Lemma free_ok p F A b h : binv p F A -> b ∈ A -> headers p !! b = Some h -> transaction h = None ->
  exists p' F', binder_free_buf p b = Some p' /\ binv p' F' (list_del b A) /\ kept p p' /\ buffers p' = merged_list p b /\
    headers p' = <[b := set_free true h]> (headers p) /\ length (pages p') = length (pages p) /\ free_async_space p' = free_async_space p + charge h.
Proof.
  intros Hp Hb Hh Htr. pose proof Hb as Hb'. apply (bi_alloc _ _ _ Hp) in Hb' as [Hbb Hbf]. pose proof (bi_area _ _ _ Hp) as Ha.
  destruct (area_in p b Ha Hbb) as (B1 & B2 & _). destruct (buffer_size_room p b Ha Hbb) as (Er & R0 & _). destruct (bi_fit _ _ _ Hp b h Hb Hh) as [Q0 Q1].
  pose proof (area_word p Ha) as (W1 & W2 & W3).
  assert (Hfh : free h = false) by (unfold isfree in Hbf; by rewrite Hh in Hbf).
  unfold binder_free_buf. rewrite (area_header p b Ha Hbb), Hh. cbn [mbind option_bind]. rewrite Er, Hfh, Htr. fold (req h).
  rewrite !bool_decide_eq_false_2 by (try tauto; try lia; rewrite u32_small; unfold area_end, two32, Ashmem.PAGE_SIZE in *; lia). cbn [orb].
  set (q := if async_transaction h then with_async (free_async_space p +u (req h +u sizeof_binder_buffer)) p else p).
  assert (Hqas : free_async_space q = free_async_space p + charge h) by (by eapply give_back).
  assert (Hq : kept p q /\ buffers q = buffers p /\ headers q = headers p /\ pages q = pages p /\ trees q F A).
  { unfold q. destruct (async_transaction h); [|split; [done|]; split; [done|]; split; [done|]; split; [done|]; apply (bi_trees _ _ _ Hp)].
    split; [done|]. split; [done|]. split; [done|]. split; [done|]. apply (trees_ext p); [apply (bi_trees _ _ _ Hp)|done..]. }
  destruct Hq as (Kq & Lq & Hhq & Pq & Tq). assert (Layq : layout q) by (apply (layout_ext p); [apply (bi_lay _ _ _ Hp)|apply Kq|apply Kq|done..]).
  assert (Eif : forall c, isfree q c = isfree p c) by (intros c; unfold isfree; by rewrite Hhq).
  pose proof Hbb as Hsp. apply list_elem_of_split in Hsp as (l1 & l2 & El). assert (Elq : buffers q = l1 ++ b :: l2) by congruence.
  assert (Hfq : isfree q b = false) by (by rewrite Eif).
  destruct (release_pages_ok q b l1 l2 Layq Elq Hfq) as (l & r & E1 & Hlen & HB).
  assert (Erq : room q b = room p b) by (unfold room; by rewrite (kept_end p q Kq), Lq). rewrite Erq in E1. rewrite E1. cbn [mbind option_bind].
  set (q1 := with_pages l q) in *.
  assert (Aq1 : area q1).
  { apply (area_intro q1 _ ltac:(apply (geometry_ext q); [apply Layq|done..]) (ar_tiled q (lay_area q Layq)) (ar_head q (lay_area q Layq)) (ar_headers q (lay_area q Layq)) HB).
    intros c x Hc Hx. apply (used_header _ _ _ c); [apply (ar_tiled q (lay_area q Layq))|done|done]. }
  assert (Tq1 : trees q1 F A) by (by apply (trees_ext q)).
  destruct (erase_alloc_ok q1 F A b Tq1 Hb) as (t & E2 & T2). rewrite E2. cbn [mbind option_bind].
  assert (Aq2 : area (with_allocated_tree t q1)) by (by apply (area_ext q1); [..|apply (ar_headers q1 Aq1)]).
  assert (Hb2 : b ∈ buffers (with_allocated_tree t q1)) by (simpl; by rewrite Lq).
  assert (Hh2 : headers (with_allocated_tree t q1) !! b = Some h) by (simpl; by rewrite Hhq).
  destruct (update_header_ok (with_allocated_tree t q1) b (set_free true) h Aq2 Hb2 Hh2) as [E3 Aq3]. rewrite E3. cbn [mbind option_bind].
  set (q3 := with_headers _ _) in *. assert (K3 : kept p q3) by exact Kq.
  assert (Lo3 : loose q3 F (list_del b A) b).
  { apply (released_loose p F A b h q3 Hp Hb Hh Aq3); try done.
    - eapply backed_ext; [|exact HB]. intros x. rewrite Lq, (kept_end p q Kq). apply used_ext. intros c _. by rewrite Eif.
    - by apply (trees_ext (with_allocated_tree t q1)).
    - simpl. by rewrite Hhq. }
  assert (H3 : buffers q3 = buffers p /\ headers q3 = <[b := set_free true h]> (headers p)) by (split; simpl; congruence). destruct H3 as [L3 H3].
  destruct (merge_next_ok q3 F _ b Lo3) as (q4 & F4 & E4 & Lo4 & K4 & N4 & L4 & H4 & P4 & S4). rewrite E4. cbn [mbind option_bind].
  destruct (merge_prev_ok q4 F4 _ b Lo4 N4) as (q5 & F5 & b5 & E5 & Lo5 & K5 & N5 & M5 & L5 & H5 & P5 & S5). rewrite E5. cbn [mbind option_bind].
  destruct (loose_insert q5 F5 _ b5 Lo5 N5 M5) as (p' & F' & E6 & Hp' & K6 & L6 & H6 & P6 & S6).
  exists p', F'. split; [exact E6|]. split; [done|]. split; [|split; [|split; [congruence|split; [|rewrite S6, S5, S4; exact Hqas]]]].
  - eapply kept_trans; [exact K3|]. eapply kept_trans; [exact K4|]. by eapply kept_trans.
  - rewrite L6. apply (merged_list_eq p q3 q4 F4 _ b _ b5 Lo4); try done.
    + apply (tiled_nodup _ _ (ar_tiled p Ha)).
    + intros c Hc. unfold isfree. rewrite H3. by rewrite lookup_insert_ne.
    + intros c. unfold isfree. by rewrite H4.
  - rewrite P6, P5, P4. simpl. rewrite Hlen. by rewrite Pq.
Qed.

End BinderFree.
━━━━━━━━━━━━━━━━
▶ _EXERCISE INSTRUCTIONS_: Search term "isfree": return each line of the data that contains it.

▶ _RESPONSE AREA_:
  assert (Hfh : free h = false) by (unfold isfree in Hbf; by rewrite Hh in Hbf).
  assert (Eif : forall c, isfree q c = isfree p c) by (intros c; unfold isfree; by rewrite Hhq).
  assert (Hfq : isfree q b = false) by (by rewrite Eif).
    + intros c Hc. unfold isfree. rewrite H3. by rewrite lookup_insert_ne.
    + intros c. unfold isfree. by rewrite H4.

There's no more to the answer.